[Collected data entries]
_____
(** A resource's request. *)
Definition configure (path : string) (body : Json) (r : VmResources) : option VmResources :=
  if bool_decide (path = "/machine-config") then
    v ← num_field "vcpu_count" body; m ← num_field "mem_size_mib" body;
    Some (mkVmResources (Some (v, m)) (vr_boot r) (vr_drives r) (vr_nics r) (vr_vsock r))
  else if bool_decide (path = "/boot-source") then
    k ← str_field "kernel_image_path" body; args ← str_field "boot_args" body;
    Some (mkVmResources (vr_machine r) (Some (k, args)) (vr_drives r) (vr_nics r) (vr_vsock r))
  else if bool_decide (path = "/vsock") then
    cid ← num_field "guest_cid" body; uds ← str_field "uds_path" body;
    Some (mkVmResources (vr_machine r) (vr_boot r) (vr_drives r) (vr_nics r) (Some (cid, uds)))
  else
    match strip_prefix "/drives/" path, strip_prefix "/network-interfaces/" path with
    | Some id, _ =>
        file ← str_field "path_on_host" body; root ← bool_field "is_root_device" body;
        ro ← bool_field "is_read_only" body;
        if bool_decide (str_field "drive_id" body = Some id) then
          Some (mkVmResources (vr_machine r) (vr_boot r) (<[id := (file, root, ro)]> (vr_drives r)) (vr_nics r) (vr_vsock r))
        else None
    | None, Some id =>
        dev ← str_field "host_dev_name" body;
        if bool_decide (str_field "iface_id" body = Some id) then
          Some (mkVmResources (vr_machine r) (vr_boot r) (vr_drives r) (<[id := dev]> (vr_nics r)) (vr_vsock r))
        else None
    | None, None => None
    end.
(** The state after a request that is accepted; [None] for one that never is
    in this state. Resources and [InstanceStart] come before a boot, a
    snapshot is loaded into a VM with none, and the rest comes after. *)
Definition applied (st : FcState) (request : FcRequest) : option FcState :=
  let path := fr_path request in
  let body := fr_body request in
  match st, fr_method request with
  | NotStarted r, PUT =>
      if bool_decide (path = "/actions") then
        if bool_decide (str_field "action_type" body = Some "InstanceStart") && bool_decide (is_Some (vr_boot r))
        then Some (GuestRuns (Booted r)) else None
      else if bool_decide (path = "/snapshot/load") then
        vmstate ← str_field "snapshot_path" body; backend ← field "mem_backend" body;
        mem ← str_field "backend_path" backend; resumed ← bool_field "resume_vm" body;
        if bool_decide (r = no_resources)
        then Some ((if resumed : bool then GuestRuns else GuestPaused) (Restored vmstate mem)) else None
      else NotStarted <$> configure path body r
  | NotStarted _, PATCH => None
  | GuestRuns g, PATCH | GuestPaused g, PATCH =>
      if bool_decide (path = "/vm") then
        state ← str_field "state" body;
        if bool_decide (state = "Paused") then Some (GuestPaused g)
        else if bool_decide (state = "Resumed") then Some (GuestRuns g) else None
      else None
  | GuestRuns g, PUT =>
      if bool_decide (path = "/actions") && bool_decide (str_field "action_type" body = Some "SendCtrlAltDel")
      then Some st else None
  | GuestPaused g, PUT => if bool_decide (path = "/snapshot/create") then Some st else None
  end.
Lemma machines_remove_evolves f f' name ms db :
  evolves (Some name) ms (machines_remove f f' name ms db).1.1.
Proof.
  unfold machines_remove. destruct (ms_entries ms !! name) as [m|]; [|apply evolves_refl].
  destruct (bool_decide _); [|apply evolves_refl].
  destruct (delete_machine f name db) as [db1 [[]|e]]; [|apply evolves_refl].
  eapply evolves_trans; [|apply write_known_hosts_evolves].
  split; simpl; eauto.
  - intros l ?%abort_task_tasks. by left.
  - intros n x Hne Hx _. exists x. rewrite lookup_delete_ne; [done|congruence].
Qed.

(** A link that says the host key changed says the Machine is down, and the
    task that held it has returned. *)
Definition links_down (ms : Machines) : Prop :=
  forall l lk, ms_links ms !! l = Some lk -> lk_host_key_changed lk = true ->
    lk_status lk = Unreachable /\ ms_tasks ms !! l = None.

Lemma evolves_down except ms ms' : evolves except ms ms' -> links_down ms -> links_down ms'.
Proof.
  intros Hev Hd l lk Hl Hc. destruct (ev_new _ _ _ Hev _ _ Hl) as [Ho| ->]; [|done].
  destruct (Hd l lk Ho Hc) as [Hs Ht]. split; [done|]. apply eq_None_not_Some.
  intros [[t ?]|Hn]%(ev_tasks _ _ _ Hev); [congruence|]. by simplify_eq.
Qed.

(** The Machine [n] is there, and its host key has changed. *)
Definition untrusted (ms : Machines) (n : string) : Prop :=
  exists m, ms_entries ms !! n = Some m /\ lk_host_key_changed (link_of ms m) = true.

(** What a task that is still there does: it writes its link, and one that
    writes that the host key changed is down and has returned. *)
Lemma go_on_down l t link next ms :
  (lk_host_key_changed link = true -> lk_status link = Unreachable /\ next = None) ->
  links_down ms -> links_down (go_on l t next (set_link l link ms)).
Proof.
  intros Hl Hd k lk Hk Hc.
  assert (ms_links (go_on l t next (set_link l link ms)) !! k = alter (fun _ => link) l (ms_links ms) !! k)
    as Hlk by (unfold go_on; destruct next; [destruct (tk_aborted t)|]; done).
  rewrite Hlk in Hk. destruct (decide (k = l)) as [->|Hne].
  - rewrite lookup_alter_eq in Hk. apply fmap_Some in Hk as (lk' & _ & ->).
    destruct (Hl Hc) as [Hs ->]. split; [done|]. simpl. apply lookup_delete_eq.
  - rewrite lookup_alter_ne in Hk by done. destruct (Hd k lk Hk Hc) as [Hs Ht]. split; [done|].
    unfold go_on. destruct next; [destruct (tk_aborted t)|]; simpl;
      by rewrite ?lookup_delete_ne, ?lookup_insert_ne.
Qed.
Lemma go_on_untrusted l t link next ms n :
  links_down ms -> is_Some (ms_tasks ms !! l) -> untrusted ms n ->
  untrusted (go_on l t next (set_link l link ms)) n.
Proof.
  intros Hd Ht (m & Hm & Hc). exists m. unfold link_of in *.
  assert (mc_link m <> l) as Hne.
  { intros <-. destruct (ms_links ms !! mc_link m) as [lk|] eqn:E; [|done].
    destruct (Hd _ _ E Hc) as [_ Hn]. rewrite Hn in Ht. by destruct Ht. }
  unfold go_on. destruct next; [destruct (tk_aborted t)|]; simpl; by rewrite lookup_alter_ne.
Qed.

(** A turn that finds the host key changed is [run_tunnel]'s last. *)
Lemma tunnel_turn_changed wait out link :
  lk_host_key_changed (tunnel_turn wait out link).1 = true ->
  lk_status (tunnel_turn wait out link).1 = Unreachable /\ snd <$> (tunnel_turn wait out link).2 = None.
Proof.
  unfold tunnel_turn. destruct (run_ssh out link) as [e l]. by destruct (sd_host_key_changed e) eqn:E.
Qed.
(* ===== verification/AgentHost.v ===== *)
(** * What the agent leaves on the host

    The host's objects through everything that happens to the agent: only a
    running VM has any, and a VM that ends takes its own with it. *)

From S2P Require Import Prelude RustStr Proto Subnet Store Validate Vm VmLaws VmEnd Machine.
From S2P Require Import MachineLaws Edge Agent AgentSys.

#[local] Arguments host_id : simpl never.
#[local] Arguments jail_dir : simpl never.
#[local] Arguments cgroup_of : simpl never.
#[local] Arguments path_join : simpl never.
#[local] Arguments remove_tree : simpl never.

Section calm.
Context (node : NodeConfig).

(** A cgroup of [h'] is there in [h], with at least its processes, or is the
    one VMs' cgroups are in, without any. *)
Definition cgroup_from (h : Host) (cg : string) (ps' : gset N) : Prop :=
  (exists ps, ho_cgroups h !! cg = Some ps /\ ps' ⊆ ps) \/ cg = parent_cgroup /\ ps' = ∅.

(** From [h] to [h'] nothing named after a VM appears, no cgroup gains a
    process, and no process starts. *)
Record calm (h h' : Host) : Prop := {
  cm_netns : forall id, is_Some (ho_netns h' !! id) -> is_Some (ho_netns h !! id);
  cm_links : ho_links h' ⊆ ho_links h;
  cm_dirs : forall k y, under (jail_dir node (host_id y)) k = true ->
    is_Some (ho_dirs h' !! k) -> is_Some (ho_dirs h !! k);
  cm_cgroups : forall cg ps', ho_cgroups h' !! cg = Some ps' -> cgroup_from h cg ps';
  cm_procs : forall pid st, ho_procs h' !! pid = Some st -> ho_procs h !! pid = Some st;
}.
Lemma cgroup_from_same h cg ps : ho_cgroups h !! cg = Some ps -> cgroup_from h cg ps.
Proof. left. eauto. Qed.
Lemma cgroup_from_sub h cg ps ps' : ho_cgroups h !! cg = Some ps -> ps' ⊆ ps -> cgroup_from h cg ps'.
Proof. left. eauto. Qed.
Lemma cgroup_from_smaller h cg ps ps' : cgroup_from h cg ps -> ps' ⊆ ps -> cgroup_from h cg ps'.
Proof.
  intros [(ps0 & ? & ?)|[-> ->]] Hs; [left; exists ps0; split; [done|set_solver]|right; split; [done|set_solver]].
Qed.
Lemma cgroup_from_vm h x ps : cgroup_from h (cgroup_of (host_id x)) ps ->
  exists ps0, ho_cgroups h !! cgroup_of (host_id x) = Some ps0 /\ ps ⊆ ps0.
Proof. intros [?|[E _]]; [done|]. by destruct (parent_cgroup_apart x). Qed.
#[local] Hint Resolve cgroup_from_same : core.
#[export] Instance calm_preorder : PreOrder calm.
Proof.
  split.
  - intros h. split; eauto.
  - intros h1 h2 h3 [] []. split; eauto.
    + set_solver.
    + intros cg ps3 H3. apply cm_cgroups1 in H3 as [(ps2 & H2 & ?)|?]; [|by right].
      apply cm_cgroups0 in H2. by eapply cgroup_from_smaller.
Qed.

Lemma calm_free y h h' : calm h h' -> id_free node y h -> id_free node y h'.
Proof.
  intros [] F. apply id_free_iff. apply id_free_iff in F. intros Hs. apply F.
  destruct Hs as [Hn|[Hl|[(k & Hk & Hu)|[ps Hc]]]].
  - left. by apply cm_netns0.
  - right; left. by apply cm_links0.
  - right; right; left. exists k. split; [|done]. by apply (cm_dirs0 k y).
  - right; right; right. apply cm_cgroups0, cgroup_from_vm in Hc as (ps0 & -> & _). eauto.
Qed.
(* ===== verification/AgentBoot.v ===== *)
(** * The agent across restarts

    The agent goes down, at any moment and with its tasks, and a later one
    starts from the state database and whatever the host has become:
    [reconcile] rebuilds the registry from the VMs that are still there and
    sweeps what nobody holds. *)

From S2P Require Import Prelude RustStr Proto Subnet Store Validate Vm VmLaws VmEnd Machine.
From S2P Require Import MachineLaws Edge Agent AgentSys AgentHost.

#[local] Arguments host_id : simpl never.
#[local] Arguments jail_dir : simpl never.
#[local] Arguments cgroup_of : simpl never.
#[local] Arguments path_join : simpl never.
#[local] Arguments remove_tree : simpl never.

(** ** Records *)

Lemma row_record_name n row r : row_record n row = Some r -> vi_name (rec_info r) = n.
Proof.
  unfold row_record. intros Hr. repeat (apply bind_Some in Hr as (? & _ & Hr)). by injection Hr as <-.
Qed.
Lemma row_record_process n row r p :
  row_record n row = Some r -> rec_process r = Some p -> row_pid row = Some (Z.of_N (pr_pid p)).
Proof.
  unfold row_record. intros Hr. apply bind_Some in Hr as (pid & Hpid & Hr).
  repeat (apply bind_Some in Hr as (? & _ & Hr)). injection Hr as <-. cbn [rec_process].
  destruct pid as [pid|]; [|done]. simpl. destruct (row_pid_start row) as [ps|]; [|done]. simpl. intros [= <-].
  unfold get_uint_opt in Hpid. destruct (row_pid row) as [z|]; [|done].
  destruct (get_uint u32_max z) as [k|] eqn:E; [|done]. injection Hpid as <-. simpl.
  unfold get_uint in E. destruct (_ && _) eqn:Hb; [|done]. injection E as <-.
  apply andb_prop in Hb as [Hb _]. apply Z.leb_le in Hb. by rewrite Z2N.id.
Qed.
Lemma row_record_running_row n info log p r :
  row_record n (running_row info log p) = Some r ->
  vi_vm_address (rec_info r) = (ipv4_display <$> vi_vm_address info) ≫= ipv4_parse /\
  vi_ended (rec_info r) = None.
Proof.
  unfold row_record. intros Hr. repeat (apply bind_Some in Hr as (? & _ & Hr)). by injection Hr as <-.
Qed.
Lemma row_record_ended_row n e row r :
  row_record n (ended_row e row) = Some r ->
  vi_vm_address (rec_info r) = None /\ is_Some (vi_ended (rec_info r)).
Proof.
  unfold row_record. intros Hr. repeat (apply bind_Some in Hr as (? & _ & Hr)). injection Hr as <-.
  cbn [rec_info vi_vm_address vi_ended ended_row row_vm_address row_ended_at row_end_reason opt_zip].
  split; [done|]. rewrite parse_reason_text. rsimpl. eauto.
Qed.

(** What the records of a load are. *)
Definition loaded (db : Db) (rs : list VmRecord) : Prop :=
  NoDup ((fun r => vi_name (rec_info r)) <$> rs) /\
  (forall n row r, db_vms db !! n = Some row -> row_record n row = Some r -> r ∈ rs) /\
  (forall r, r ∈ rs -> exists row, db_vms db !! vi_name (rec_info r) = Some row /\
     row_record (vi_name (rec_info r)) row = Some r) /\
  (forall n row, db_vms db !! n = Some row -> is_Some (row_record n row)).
_____
• [ACTIVITY]
Return exactly, and only, the lines above starting at the line that contains "cm_procs : forall" and ending at the line that contains "H2 & ?)|?]; [|by right].".

• [SOLUTION TO THIS TASK]
  cm_procs : forall pid st, ho_procs h' !! pid = Some st -> ho_procs h !! pid = Some st;
}.
Lemma cgroup_from_same h cg ps : ho_cgroups h !! cg = Some ps -> cgroup_from h cg ps.
Proof. left. eauto. Qed.
Lemma cgroup_from_sub h cg ps ps' : ho_cgroups h !! cg = Some ps -> ps' ⊆ ps -> cgroup_from h cg ps'.
Proof. left. eauto. Qed.
Lemma cgroup_from_smaller h cg ps ps' : cgroup_from h cg ps -> ps' ⊆ ps -> cgroup_from h cg ps'.
Proof.
  intros [(ps0 & ? & ?)|[-> ->]] Hs; [left; exists ps0; split; [done|set_solver]|right; split; [done|set_solver]].
Qed.
Lemma cgroup_from_vm h x ps : cgroup_from h (cgroup_of (host_id x)) ps ->
  exists ps0, ho_cgroups h !! cgroup_of (host_id x) = Some ps0 /\ ps ⊆ ps0.
Proof. intros [?|[E _]]; [done|]. by destruct (parent_cgroup_apart x). Qed.
#[local] Hint Resolve cgroup_from_same : core.
#[export] Instance calm_preorder : PreOrder calm.
Proof.
  split.
  - intros h. split; eauto.
  - intros h1 h2 h3 [] []. split; eauto.
    + set_solver.
    + intros cg ps3 H3. apply cm_cgroups1 in H3 as [(ps2 & H2 & ?)|?]; [|by right].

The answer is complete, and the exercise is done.